O diagnóstico neonatal das hemoglobinopatias merece algumas considerações especiais. Quanto a esse aspecto é importante lembrar que o recém-nascido normal apresenta cerca de 80% da sua hemoglobina do tipo fetal (Hb F), só atingindo o padrão hemoglobínico típico da respiração pulmonar (97 a 99% de Hb A, 1 a 3% de Hb A2 e < 1% de Hb F) por volta dos seis meses de idade. Os pacientes com a anemia falciforme (homozigotos do gene da hemoglobina S) apresentam a hemoglobina S substituindo a hemoglobina normal A. Como a Hb F é um potente inibidor do processo de falcização das hemácias, o seu alto percentual nos primeiros meses de vida protege clinicamente os indivíduos com doenças falciformes. Esse fato, associado à imunidade passiva, recebida da mãe por via placentária, permite que penicilinoterapia profilática tenha início por volta dos três meses de idade.

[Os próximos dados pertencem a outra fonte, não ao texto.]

(** * ApplyVSchemaDDL: applying one VSchema DDL statement to a keyspace

    Shallow embedding of [go/vt/topotools/vschema_ddl.go].

    The Go function fetches the keyspace's VSchema object from the topology
    server, mutates that object in place while it dispatches on the DDL
    action, and returns either the very same object or [nil] and an error.
    Because an error can be returned after the object was already written
    to, the embedding keeps the object as explicit state: a handler is a
    computation in a small state-and-error monad whose state is the
    [KeyspaceVSchemaInfo] being edited, and a failing computation still
    yields the state reached at the point of the [return nil, err].

    Conventions.
    - Go maps are [gmap]s.  [ksvs.Tables] and [ksvs.Vindexes] are replaced
      by empty maps when nil before anything reads them (lines 50-56), so
      for these two nil and empty are identified.  [Vindex.Params] is
      compared with [reflect.DeepEqual], which tells a nil map from an empty
      one, so it is an [option (gmap string string)] with [None] for nil.
    - The object graph is the tree protobuf decoding produces: map values
      and slice elements are non-nil and no two tables share a record or a
      backing array.  A write through the [table] pointer is therefore a
      write to that table's entry of [Tables].
    - Only the message fields the function reads or writes are kept.
    - The parsed statement is seen through the accessor methods the function
      calls on it ([Table.IsEmpty()], [Table.Name.String()],
      [VindexSpec.ParseParams()], ...); their code belongs to package
      sqlparser, so [AlterVschema] records the values they return.
    - The order in which [range] visits a Go map is unspecified; it is the
      section variable [rangeTables], constrained only to enumerate the
      map. *)

From stdpp Require Import base option list strings gmap fin_maps.
(* ===== verification/_CoqProject ===== *)
-Q . S2P
Prelude.v
Bits.v
Bytes.v
Abi.v
Interleave.v
DList.v
Cred.v
CredProps.v
Signal.v
SignalFacts.v
SignalProps.v
FileTable.v
FileSpec.v
FileFacts.v
FileOps.v
FileCalls.v
FileDup.v
FileProps.v
Pipe.v
PipeFacts.v
PipeProps.v
Bootmem.v
BootmemProps.v
PageAlloc.v
PageFacts.v
PageRuns.v
PageProps.v
WavlTree.v
Wavl.v
WavlHeap.v
WavlOps.v
WavlCalls.v
WavlProps.v
Frames.v
VmObject.v
VmObjectFacts.v
VmObjectOps.v
VmObjectLife.v
VmObjectPurge.v
VmObjectProps.v
VmBacking.v
Vm.v
VmLayout.v
VmPrivate.v
VmSpace.v
VmUnmap.v
VmProtect.v
VmMap.v
VmLife.v
VmProps.v
PageTable.v
PageTableFacts.v
PageTableUnmap.v
PageTableProps.v
VmDestroy.v
Mutex.v
MutexProps.v
Rwlock.v
RwlockProps.v
Semaphore.v
SemaphoreProps.v
Sched.v
SchedProps.v
Futex.v
FutexProps.v
Checksum.v
Qsort.v
Cstring.v
CstringProps.v
Ext2.v
Ext2Facts.v
Ext2Tree.v
Ext2File.v
Ext2Trunc.v
Ext2Props.v
FileCache.v
FileCacheProps.v
Ext2Dir.v
Ext2DirFacts.v
Ext2DirProps.v
(* ===== verification/Prelude.v ===== *)
(** * A verification library for the Onyx kernel

    Onyx is a POSIX-like operating system kernel in C++.  This library is a shallow
    embedding of its core: every modelled function of the source is a Rocq function of
    the same name, executable, with its early returns, error codes and machine-word
    arithmetic, and the theorems are about those functions.  Paths below are relative
    to [src/kernel].

    ** The program and its model

    System calls enter with the current process and thread.  A process owns
    credentials, limits, a descriptor table and signal state; descriptors refer to
    reference-counted files; two of the file kinds are the ends of a pipe, whose readers
    and writers block on wait queues.  The address space of a process is a tree of regions,
    each backed by an object that holds pages, possibly shared with other address spaces or
    copied on write.  Underneath, the page allocator hands out physical pages; it is fed
    from the ranges that boot memory collects.

    - [Prelude] (this file): machine integers, the state monad with faults [M], its
      total-correctness predicate [wp] with symbolic-execution tactics ([wp_step],
      [wp_steps]), and C arrays with bounds ([aget], [aset]).  A null dereference, an
      access out of bounds, a use after free, a failed assertion, a panic and a
      deadlock are [Fault]s; a theorem stated with [wp] excludes all of them.
    - [Bits]: 64-bit words and arrays of words as bit sets, with the C expressions for
      test, set, clear and count-trailing-zeroes, and their meaning bit by bit.
    - [Bytes]: numbers stored as bytes, lowest first.
    - [Abi]: error numbers, open flags and the like.
    - [Cred]: [kernel/cred.cpp] (ids, groups, the set*id calls, inheritance),
      [kernel/rlimit.cpp], [inode_can_access] of [kernel/fs/vfs.cpp], chown and chmod of
      [kernel/fs/file.cpp].  State: the [creds] record, the limit array, the inode.
    - [Signal]: [include/onyx/signal.h] and [kernel/signal.cpp]: signal sets as words,
      [signal_info] per thread, actions per process, generation ([kernel_tkill],
      [kernel_raise_signal]), [route_signal] of [kernel/process.cpp], frame set-up of
      [arch/x86_64/signal.cpp], delivery ([handle_signal]), and the system calls on masks,
      actions, alternate stacks and queued signals.
    - [FileTable]: the descriptor half of [kernel/fs/file.cpp] and [include/onyx/ioctx.h]:
      the array of file pointers with its two bitmaps, file objects on a heap with
      reference counts, the table lock, allocation failure as an input.
    - [Pipe]: [kernel/fs/pipe.cpp] with the wait macro of [include/onyx/wait_queue.h] and
      [kernel/wait_queue.cpp].  One iteration of the copy loops is a function on the
      pipe; [step] interleaves any number of threads at explicit program points.
    - [Bootmem]: [kernel/mm/bootmem.cpp].
    - [PageAlloc]: [kernel/mm/pagealloc.cpp], [kernel/mm/page.cpp], [include/onyx/page.h].
    - [Wavl]: [lib/binary_search_tree/binary_search_tree.c], the rank-balanced tree with
      parent pointers, as a heap of nodes.
    - [Frames]: the page allocator as the layers above use it, a class of operations
      with laws; a simple memory is an instance.
    - [VmObject]: [kernel/mm/vm_object.cpp]: objects by address, with their pages,
      reference counts and the object they were copied from, over any [Frames].
    - [Vm]: [kernel/mm/vm.cpp] for the address space of a process: regions in a [Wavl]
      tree, their objects, mmap, munmap, mprotect and brk.
    - [PageTable]: [arch/x86_64/mmu.cpp] with [pat.cpp]: four levels of tables, mapping a page,
      changing its protection, unmapping a range with the accounting of resident pages and
      tables, and what the TLB is told to forget.
    - [VmDestroy]: [vm_destroy_addr_space] of [kernel/mm/vm.cpp], on [Vm] and [PageTable]
      together.
    - [Interleave]: threads that take turns at atomic accesses to shared memory, executions
      under any schedule, and counting threads by where they are.  [DList]: doubly linked
      lists as two maps of links.
    - [Mutex], [Rwlock]: [kernel/sched/mutex.cpp] and [kernel/sched/rwlock.cpp], one program
      point per access to shared memory, over [Interleave].
    - [Semaphore]: the semaphores of [kernel/sched/scheduler.cpp] with the thread queue of
      [kernel/sched/primitive_generic.h].
    - [Sched]: the run queues of a processor in [kernel/sched/scheduler.cpp], with choosing,
      switching, preemption, waking and removal of threads.
    - [Futex]: [kernel/futex.cpp] with the hash of [include/onyx/fnv.h] and the wait macros
      of [include/onyx/wait_queue.h], over [Interleave]: buckets with their locks, waiters
      with their entries, and the words in user memory.
    - [Checksum]: [kernel/net/checksum.cpp] and [include/onyx/net/inet_csum.h].
    - [Qsort], [Cstring]: [lib/libk/stdlib/qsort.c], and the functions on strings, blocks of
      bytes and numbers of [lib/libk/string], [ctype] and [misc], over a memory of bytes.
    - [Ext2]: [kernel/fs/ext2]: the bitmaps and counters of the block groups
      ([block_groups.cpp], [alloc.cpp]), the inode table ([ext2_ll.cpp]), the map of a file
      and its truncation ([inode.cpp]), on a disk of blocks of bytes.
    - [FileCache]: reading and writing a file through its cached pages in [kernel/fs/inode.cpp],
      filled by [vmo_inode_commit] of [kernel/fs/vfs.cpp]; the operations of the file system are
      parameters.
    - [Ext2Dir]: the directories of [kernel/fs/ext2/ext2_ll.cpp], over [FileCache]: adding,
      finding and unlinking entries.

    Beside each model stands its theory: [*Facts] files hold the invariant and one
    specification per operation, [*Props] files the theorems about the component; the small files
    [Checksum], [Qsort] and [VmDestroy] hold both model and theory
    ([FileSpec], [FileOps], [FileCalls] and [FileDup] split the theory of the
    descriptor table, [PageRuns] holds contiguous allocation).  For the tree, [WavlTree] is
    the abstract tree with its rank rules, [WavlHeap] relates it to the nodes in memory, and
    [WavlOps] and [WavlCalls] verify rotations and calls.  [VmObjectFacts], [VmObjectOps],
    [VmObjectLife] and [VmObjectPurge] are the theory of objects; [VmBacking] restates it as
    the contracts address spaces rely on, and follows runs in which no allocation fails.  For address spaces, [VmLayout] is the order of the regions,
    [VmPrivate] who owns which object, [VmSpace] the invariant, and [VmUnmap], [VmProtect],
    [VmMap] and [VmLife] the calls.  [PageTableFacts] is the tree of tables, in which a map gives each table its level
    and the part of the address space it is for, and the walks down it, and [PageTableUnmap] how a range
    of it goes.  [Ext2Facts] holds the invariant of the bitmaps,
    [Ext2Tree] and [Ext2File] the tree of tables below an inode and how it grows, and
    [Ext2Trunc] how it shrinks; [Ext2DirFacts] the records in a block of a directory.

    ** What is shown

    - Descriptors ([FileProps]): [FileSpec] states the contract of the calls over an
      abstract view (a finite map from descriptors to open files) and the code refines
      it: any sequence of the calls it covers (no dup2 onto itself or just past the table)
      runs without fault or deadlock and changes the view as the contract says ([fd_refinement]).  Reference counts are exact: a file exists
      iff something refers to it ([refcounts_exact]).  Allocation terminates with the
      lowest free descriptor; fork shares, exit releases, exec closes what it must.
    - Credentials ([CredProps]): a process without user id 0 never gains an id it did not
      have, the permission check is the POSIX one but for one case, hard limits stay.
    - Signals ([SignalProps]): while frames can be written and no signal is forced, a pending bit has a
      queued entry and SIGKILL and SIGSTOP are unblocked; delivery ends, within one turn per entry.
    - Pipes ([PipeProps]): under every interleaving the bytes form a queue, small writes
      are atomic, a successful call moved what it reports, and no wake-up is lost.
    - Boot memory ([BootmemProps]): reserving removes exactly the reserved bytes, boot
      allocation takes its block from one range; each with its side conditions.
    - Pages ([PageProps]): the free list is exactly the free pages, allocation and
      freeing are inverse, contiguous allocation is sound and complete, and legal
      operations never trip an assertion.
    - The tree ([WavlProps]): insertion and deletion keep the order and the rank rules,
      searching is logarithmic, iteration may delete the entry it stands on.
    - Objects ([VmObjectProps]): a fault yields a page with the right contents, writes after
      a fork are private, page counts are exact, and truncation cuts where it must.
    - Address spaces ([VmProps]): mmap, munmap, mprotect and brk change the mapping of
      exactly the bytes they are about; counters, reference counts and the private list stay
      exact.
    - Page tables ([PageTableProps]): mapping a page sets its entry and no other, a page that is
      write-protected until it is copied stays so, and unmapping a range takes out the pages of the
      range and no others and gives back the tables that become empty; the counters are exact.
      Regions and page tables together ([VmDestroy]): destruction releases everything and
      trips none of its four assertions.
    - Locks ([MutexProps], [RwlockProps], [SemaphoreProps]): under every interleaving the
      locks exclude whom they must, the word of a reader/writer lock counts its readers, and where all callers are uninterruptible nobody sleeps
      on a free lock; a semaphore counts its signals, and its queue keeps its links.
    - Scheduling ([SchedProps]): the threads of the highest priority take turns, a woken
      thread is queued, and preemption spares a thread that is about to sleep.
    - Futexes ([FutexProps]): the bucket locks do not deadlock, a sleeper is where a wake
      finds it, and waiters are woken in the order in which they came.
    - Checksum ([Checksum]): the blocked computation equals the definition, and what a
      sender fills in a receiver accepts.
    - C library ([Qsort], [CstringProps]): sorting ends with a sorted permutation;
      lengths and copies by words agree with strings as lists of bytes, overlapping moves are
      right, numbers are read as their digits say, and tokens are the fields of a string.
    - ext2 ([Ext2Props]): an allocated block was free and is the only one taken; making the
      path to a block maps that block and leaves every other block and file alone; truncating
      to nothing frees exactly the blocks of the file; all counters stay exact.
    - Files ([FileCacheProps]): what is written through the page cache is what is read back.
      Directories ([Ext2DirProps]): a name that is added is found, unlinking removes that
      entry and keeps the others, and every loop over records ends.

    Some theorems state behaviour that contradicts the intent of the code: [dup2] onto
    the first descriptor past the table or onto itself, a forked child's saved ids,
    [sigsuspend], forced and routed signals, default stops, unwritable signal frames,
    small writes into a nearly full pipe, non-blocking large writes, the used-page count
    after contiguous allocation, neighbouring reserved ranges, splitting an object, the
    placement, unmapping and protection of ranges that overlap regions in part, the wake-up
    of an interrupted waiter, the removal of the first thread of a run queue, requeued and
    timed futex waits, checksums at odd addresses, several string functions, truncation
    to the first block of an indirect table, contiguous memory below 4 GiB where the arenas are not
    sorted, and unmapping a range that begins or ends inside a table it otherwise covers.

    ** Bounds and fuel

    Loops over arrays recurse on the number of entries and need no fuel.  The retry loop
    of [alloc_fd] has one unit per possible enlargement; [handle_loop] one per queued
    signal; [deliver_signal] bounds the recursion of forced SIGSEGV, and the theorem on
    it shows that no bound is enough.  [scan], [add_region_loop] and [free_pages] get one
    unit per page, [reserve_loop] the 128 entries of its table; walks up and down the tree and
    loops over regions get one unit per node and one more ([walk_bound]), and walks along a
    run queue one per thread.  Loops over strings get one unit per byte of memory and one more
    ([bound]), the recursion of [qsort] one per element and one more.
    Loops over the blocks of a directory and the records of a block ([dir_fuel], [block_fuel]) get one unit
    per block and per smallest record, those over the pages of a file ([cache_fuel]) one per page;
    the walks of the page tables recurse on the level and on the number of entries.  For each of them a theorem shows that the fuel suffices.
    Machine words are integers with explicit wrap-around ([u32], [u64], [i32], [i64]); where
    a theorem needs an absence of overflow it is a hypothesis or part of the invariant.

    ** What is not modelled

    Locks taken and released inside one operation make that operation atomic; the table
    lock (double locking is a fault), the pipe mutex and the spinlocks inside the locks of
    [Mutex], [Rwlock] and [Semaphore] are explicit, and memory is sequentially consistent.
    Memory allocation failure and faulting user pointers are inputs of the operations.  User
    memory is the data passed in and out; page contents are one bit, "all zero", in [PageAlloc], and any
    contents in [Frames].  Of virtual memory, page faults, the
    kernel's own address space, the fork of an address space and mremap are not modelled;
    munmap and mprotect are modelled without their calls into the page tables,
    huge pages do not occur in user memory, and the theorems on mmap are about anonymous memory.  Of the scheduler,
    context switching, thread creation and exit, and condition variables are not modelled,
    nor is the spinning reader/writer lock.  Of ext2, the connection of the page cache to the disk
    ([ext2_readpage], [ext2_prepare_write]: parameters of [Ext2Dir]), listing a directory, links
    and mounting are not modelled, and files have no extended attributes in the theorem on
    truncation.  The VFS proper, the network stack above the checksum, drivers and
    the other architecture code are not modelled.  The order of further work is: page faults and fork of
    address spaces, poll on the wait-queue model, the slab allocator, dentries and path
    walking, TCP, and terminals. *)

From stdpp Require Export base tactics numbers list gmap option.
From stdpp Require Import sorting.
#[global] Open Scope Z_scope.
#[global] Set Warnings "-clear-no-such-hyp".
(* ===== verification/Bytes.v ===== *)
(** * Bytes: memory and disk blocks as lists of bytes

    Little-endian words of bytes, reading and writing them at an offset of a block, and the bits
    of a block as a bitmap: the same bit whether it is reached through bytes or through
    64-bit words. *)

From S2P Require Import Prelude Bits.

Definition byte (b : Z) : Prop := 0 <= b < 256.
(** The word of bytes. *)
Fixpoint word (l : list Z) : Z := match l with [] => 0 | b :: l => b + 256 * word l end.

Lemma testbit_low a x i : 0 <= a < 256 → 0 <= i →
  Z.testbit (a + 256 * x) i = if i <? 8 then Z.testbit a i else Z.testbit x (i - 8).
Proof.
  intros Ha Hi. change 256 with (2 ^ 8). destruct (Z.ltb_spec i 8) as [H|H].
  - rewrite <-(Z.mod_pow2_bits_low (a + 2 ^ 8 * x) 8 i), <-(Z.mod_pow2_bits_low a 8 i) by lia.
    f_equal. rewrite Z.mul_comm, Z_mod_plus_full. done.
  - replace i with (i - 8 + 8) at 1 by lia. rewrite <-Z.div_pow2_bits by lia.
    f_equal. rewrite Z.mul_comm, Z.div_add by lia. rewrite Z.div_small by lia. done.
Qed.

Lemma byte_bits a : byte a ↔ ∀ i, 8 <= i → Z.testbit a i = false.
Proof.
  assert (Hm : byte a ↔ a mod 2 ^ 8 = a).
  { change (2 ^ 8) with 256. unfold byte. Z.to_euclidean_division_equations; lia. }
  rewrite Hm. split.
  - intros <- i Hi. by apply Z.mod_pow2_bits_high.
  - intros H. apply Z.bits_inj'. intros i Hi. destruct (Z.ltb_spec i 8).
    + by apply Z.mod_pow2_bits_low.
    + rewrite H by done. by apply Z.mod_pow2_bits_high.
Qed.

Lemma land_byte a b x y : byte a → byte b →
  Z.land (a + 256 * x) (b + 256 * y) = Z.land a b + 256 * Z.land x y.
Proof.
  intros Ha Hb. assert (Hab : byte (Z.land a b)).
  { apply byte_bits. intros i Hi. by rewrite Z.land_spec, (proj1 (byte_bits a)). }
  apply Z.bits_inj'. intros i Hi. rewrite Z.land_spec, !testbit_low by done.
  case_match; by rewrite Z.land_spec.
Qed.

Lemma lxor_byte a b x y : byte a → byte b →
  Z.lxor (a + 256 * x) (b + 256 * y) = Z.lxor a b + 256 * Z.lxor x y.
Proof.
  intros Ha Hb. assert (Hab : byte (Z.lxor a b)).
  { apply byte_bits. intros i Hi. by rewrite Z.lxor_spec, (proj1 (byte_bits a)), (proj1 (byte_bits b)). }
  apply Z.bits_inj'. intros i Hi. rewrite Z.lxor_spec, !testbit_low by done.
  case_match; by rewrite Z.lxor_spec.
Qed.

Lemma word_nonneg l : Forall byte l → 0 <= word l < 256 ^ Z.of_nat (length l).
Proof.
  induction 1 as [|b l Hb _ IH]; cbn [word length]; [lia|].
  rewrite Nat2Z.inj_succ, Z.pow_succ_r by lia. unfold byte in Hb. nia.
Qed.


(** ** Words in a block *)

(** The [n] bytes of [x], least significant first. *)
Fixpoint unword (n : nat) (x : Z) : list Z :=
  match n with O => [] | S n => x mod 256 :: unword n (x / 256) end.

(** The word of [n] bytes at an offset; out of range is [None]. *)
Definition get_le (n off : nat) (l : list Z) : option Z :=
  if (off + n <=? length l)%nat then Some (word (take n (drop off l))) else None.
Definition put_le (n off : nat) (x : Z) (l : list Z) : option (list Z) :=
  if (off + n <=? length l)%nat then Some (take off l ++ unword n x ++ drop (off + n) l) else None.

Lemma length_unword n x : length (unword n x) = n.
Proof. revert x; induction n as [|n IH]; intros x; [done|]. cbn. by rewrite IH. Qed.

Lemma unword_bytes n x : Forall byte (unword n x).
Proof.
  revert x; induction n as [|n IH]; intros x; [constructor|]. constructor; [|apply IH].
  apply Z.mod_pos_bound. done.
Qed.

Lemma word_unword n x : 0 <= x < 256 ^ Z.of_nat n → word (unword n x) = x.
Proof.
  revert x; induction n as [|n IH]; intros x Hx; cbn [unword word]; [cbn in Hx; lia|].
  rewrite Nat2Z.inj_succ, Z.pow_succ_r in Hx by lia. rewrite IH.
  - rewrite Z.add_comm. symmetry. apply Z.div_mod. done.
  - split; [apply Z.div_pos; lia|]. apply Z.div_lt_upper_bound; lia.
Qed.

Lemma get_le_Some n off l : (off + n <= length l)%nat → get_le n off l = Some (word (take n (drop off l))).
Proof. intros H. unfold get_le. by rewrite (proj2 (Nat.leb_le _ _) H). Qed.

Lemma put_le_Some n off x l :
  (off + n <= length l)%nat → put_le n off x l = Some (take off l ++ unword n x ++ drop (off + n) l).
Proof. intros H. unfold put_le. by rewrite (proj2 (Nat.leb_le _ _) H). Qed.

Lemma length_put_le n off x l l' : put_le n off x l = Some l' → length l' = length l.
Proof.
  unfold put_le. case_match eqn:E; [|done]. intros [= <-]. apply Nat.leb_le in E.
  rewrite !length_app, length_take, length_unword, length_drop. lia.
Qed.

Lemma put_le_bytes n off x l l' : put_le n off x l = Some l' → Forall byte l → Forall byte l'.
Proof.
  unfold put_le. case_match; [|done]. intros [= <-] H'.
  repeat apply Forall_app_2; [by apply Forall_take|apply unword_bytes|by apply Forall_drop].
Qed.

Lemma get_put_le n off x l l' :
  put_le n off x l = Some l' → 0 <= x < 256 ^ Z.of_nat n → get_le n off l' = Some x.
Proof.
  intros H Hx. pose proof (length_put_le _ _ _ _ _ H) as Hl. unfold put_le in H. case_match eqn:E; [|done].
  injection H as <-. apply Nat.leb_le in E. rewrite get_le_Some by lia. f_equal.
  rewrite drop_app_length' by (rewrite length_take; lia).
  rewrite take_app_length' by (symmetry; apply length_unword). by apply word_unword.
Qed.

(** Bytes outside of the word stay. *)
Lemma lookup_put_le n off x l l' i :
  put_le n off x l = Some l' → (i < off)%nat ∨ (off + n <= i)%nat → l' !! i = l !! i.
Proof.
  unfold put_le. case_match eqn:E; [|done]. intros [= <-] Hi. apply Nat.leb_le in E. destruct Hi.
  - rewrite lookup_app_l by (rewrite length_take; lia). by apply lookup_take_lt.
  - rewrite !lookup_app_r by (rewrite ?length_unword, length_take; lia).
    rewrite length_unword, length_take, lookup_drop. f_equal. lia.
Qed.

(** Words that do not overlap are independent. *)
Lemma get_put_le_ne n off x l l' n' off' :
  put_le n off x l = Some l' → (off' + n' <= off)%nat ∨ (off + n <= off')%nat → get_le n' off' l' = get_le n' off' l.
Proof.
  intros H Hd. unfold get_le. rewrite (length_put_le _ _ _ _ _ H). case_match; [|done]. do 2 f_equal.
  apply list_eq. intros i. destruct (decide (i < n')%nat).
  - rewrite !lookup_take_lt, !lookup_drop by done. eapply lookup_put_le; [done|lia].
  - by rewrite !lookup_take_ge by lia.
Qed.

(** ** Bits of a block *)

Definition bit_of (l : list Z) (i : Z) : bool :=
  match aget l (i / 8) with Some b => Z.testbit b (i mod 8) | None => false end.

Lemma bit_of_cons b l j : 0 <= j → bit_of (b :: l) j = if j <? 8 then Z.testbit b j else bit_of l (j - 8).
Proof.
  intros Hj. unfold bit_of. destruct (Z.ltb_spec j 8).
  - rewrite Z.div_small, Z.mod_small by lia. done.
  - assert (j / 8 = (j - 8) / 8 + 1 ∧ j mod 8 = (j - 8) mod 8) as [-> ->] by (Z.to_euclidean_division_equations; lia).
    change (b :: l) with ([b] ++ l). assert (0 <= (j - 8) / 8) by (apply Z.div_pos; lia).
    rewrite aget_app_r by (cbn; lia). cbn [length]. by replace ((j - 8) / 8 + 1 - Z.of_nat 1) with ((j - 8) / 8) by lia.
Qed.

Lemma testbit_word l j : Forall byte l → 0 <= j → Z.testbit (word l) j = bit_of l j.
Proof.
  intros Hl. revert j; induction Hl as [|b l Hb _ IH]; intros j Hj; cbn [word].
  - rewrite Z.testbit_0_l. unfold bit_of, aget. by destruct (0 <=? j / 8).
  - rewrite testbit_low, bit_of_cons by done. destruct (Z.ltb_spec j 8); [done|]. apply IH. lia.
Qed.

(** The bits of the word at index [i]. *)
Lemma word_bits l i w j : Forall byte l → get_le 8 (8 * i) l = Some w → 0 <= j < 64 →
  Z.testbit w j = bit_of l (64 * Z.of_nat i + j).
Proof.
  unfold get_le. case_match eqn:E; [|done]. intros Hl [= <-] Hj. apply Nat.leb_le in E.
  rewrite testbit_word by (try lia; by apply Forall_take, Forall_drop). unfold bit_of.
  assert ((64 * Z.of_nat i + j) / 8 = 8 * Z.of_nat i + j / 8 ∧ (64 * Z.of_nat i + j) mod 8 = j mod 8) as [-> ->]
    by (Z.to_euclidean_division_equations; lia).
  assert (0 <= j / 8 < 8) by (Z.to_euclidean_division_equations; lia).
  unfold aget. rewrite !(proj2 (Z.leb_le 0 _)) by lia.
  rewrite lookup_take_lt, lookup_drop by lia. by replace (8 * i + _)%nat with (Z.to_nat (8 * Z.of_nat i + j / 8)) by lia.
Qed.
(* ===== verification/Abi.v ===== *)
(** * Abi: the numeric constants of the kernel's C interface.

    Error numbers, open(2) and fcntl(2) flags, file modes, and the limits the
    modelled code compares against, with the values of the kernel's headers. *)

From S2P Require Import Prelude.

(** ** errno.h *)
Definition EPERM : Z := 1.
Definition ENOENT : Z := 2.
Definition ESRCH : Z := 3.
Definition EINTR : Z := 4.
Definition EIO : Z := 5.
Definition EBADF : Z := 9.
Definition EAGAIN : Z := 11.
Definition ENOMEM : Z := 12.
Definition EACCES : Z := 13.
Definition EFAULT : Z := 14.
Definition EEXIST : Z := 17.
Definition ENOTDIR : Z := 20.
Definition EISDIR : Z := 21.
Definition ENOSPC : Z := 28.
Definition ENOTEMPTY : Z := 39.
Definition ENODEV : Z := 19.
Definition EINVAL : Z := 22.
Definition EMFILE : Z := 24.
Definition ESPIPE : Z := 29.
Definition EPIPE : Z := 32.
Definition ERANGE : Z := 34.

(** ** fcntl.h *)
Definition O_RDONLY : Z := 0.
Definition O_WRONLY : Z := 1.
Definition O_RDWR : Z := 2.
Definition O_CREAT : Z := 0x40.
Definition O_EXCL : Z := 0x80.
Definition O_TRUNC : Z := 0x200.
Definition O_APPEND : Z := 0x400.
Definition O_NONBLOCK : Z := 0x800.
Definition O_ASYNC : Z := 0x2000.
Definition O_DIRECT : Z := 0x4000.
Definition O_DIRECTORY : Z := 0x10000.
Definition O_NOFOLLOW : Z := 0x20000.
Definition O_NOATIME : Z := 0x40000.
Definition O_CLOEXEC : Z := 0x80000.
Definition F_DUPFD : Z := 0.
Definition F_GETFD : Z := 1.
Definition F_SETFD : Z := 2.
Definition F_GETFL : Z := 3.
Definition F_SETFL : Z := 4.
Definition F_DUPFD_CLOEXEC : Z := 1030.
Definition FD_CLOEXEC : Z := 1.
Definition SEEK_SET : Z := 0.
Definition SEEK_CUR : Z := 1.
Definition SEEK_END : Z := 2.

(** ** Truth of an integer expression used as a condition, and [x & m] as one. *)
Definition truthy (x : Z) : bool := negb (x =? 0).
Definition has (x m : Z) : bool := truthy (Z.land x m).

(** ** Flags *)

Lemma has_pow2 x k : 0 <= k → has x (2 ^ k) = Z.testbit x k.
Proof.
  intros Hk. unfold has, truthy. destruct (Z.testbit x k) eqn:E.
  - apply negb_true_iff, Z.eqb_neq. intros H0. pose proof (f_equal (λ z, Z.testbit z k) H0) as Hb.
    simpl in Hb. rewrite Z.land_spec, Z.pow2_bits_true, E, Z.bits_0 in Hb by done. done.
  - apply negb_false_iff, Z.eqb_eq. apply Z.bits_inj'. intros i Hi.
    rewrite Z.land_spec, Z.pow2_bits_eqb, Z.bits_0 by done.
    destruct (Z.eqb_spec k i); [subst; by rewrite E|by rewrite andb_false_r].
Qed.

Os homozigotos do gene da talassemia beta, bem como de outras hemoglobinopatias, também são protegidos pelos níveis elevados de Hb F nos primeiros meses de vida. Pode-se dizer, portanto, que para as principais hemoglobinopatias que ocorrem em nosso país, o diagnóstico pode ser considerado precoce se realizado até os três ou quatro meses de idade. Tal situação é totalmente diferente da fenilcetonúria e do hipotireoidismo congênito, por exemplo, que exigem uma intervenção terapêutica muito mais precoce. A única hemoglobinopatia fatal a partir dos sete meses de gestação é a hidropisia fetal por Hb Bart's, que é uma forma específica de talassemia alfa extremamente rara no Brasil.

Se do ponto de vista clínico os níveis elevados da Hb F nos primeiros meses de vida são benéficos para os portadores de hemoglobinopatias, do ponto de vista do seu diagnóstico laboratorial, eles podem representar um fator complicante. Para as duas hemoglobinopatias mais freqüentes em populações brasileiras (Hb S e C), são exigidas técnicas mais sensíveis de eletroforese, como a de focalização isoelétrica. Mesmo assim, a confirmação diagnóstica por volta dos três meses de idade, sempre acompanhada da investigação laboratorial de ambos os genitores, é imprescindível. Isso permite que a anemia falciforme (homozigotos SS) seja diferenciada de outras doenças falciformes, como a hemoglobina SC e, principalmente, a Sb talassemia.

Quanto à hemoglobina C, é importante lembrar que ela ocupa, na eletroforese em pH alcalino, a mesma posição que a hemoglobina normal A2. Assim sendo, os heterozigotos com o traço de hemoglobina C (heterozigotos AC) não devem ser confundidos com os heterozigotos da talassemia beta (heterozigotos AT), que apresentam níveis aumentados de Hb A2. Embora nós tenhamos constatado que essa confusão diagnóstica realmente ocorra em nosso meio, ela é difícil de ser compreendida, pois os heterozigotos AC apresentam, após os seis meses, níveis de Hb C por volta de 40 a 50%, enquanto que os heterozigotos AT apresentam níveis de Hb A2 de, no máximo, 7%.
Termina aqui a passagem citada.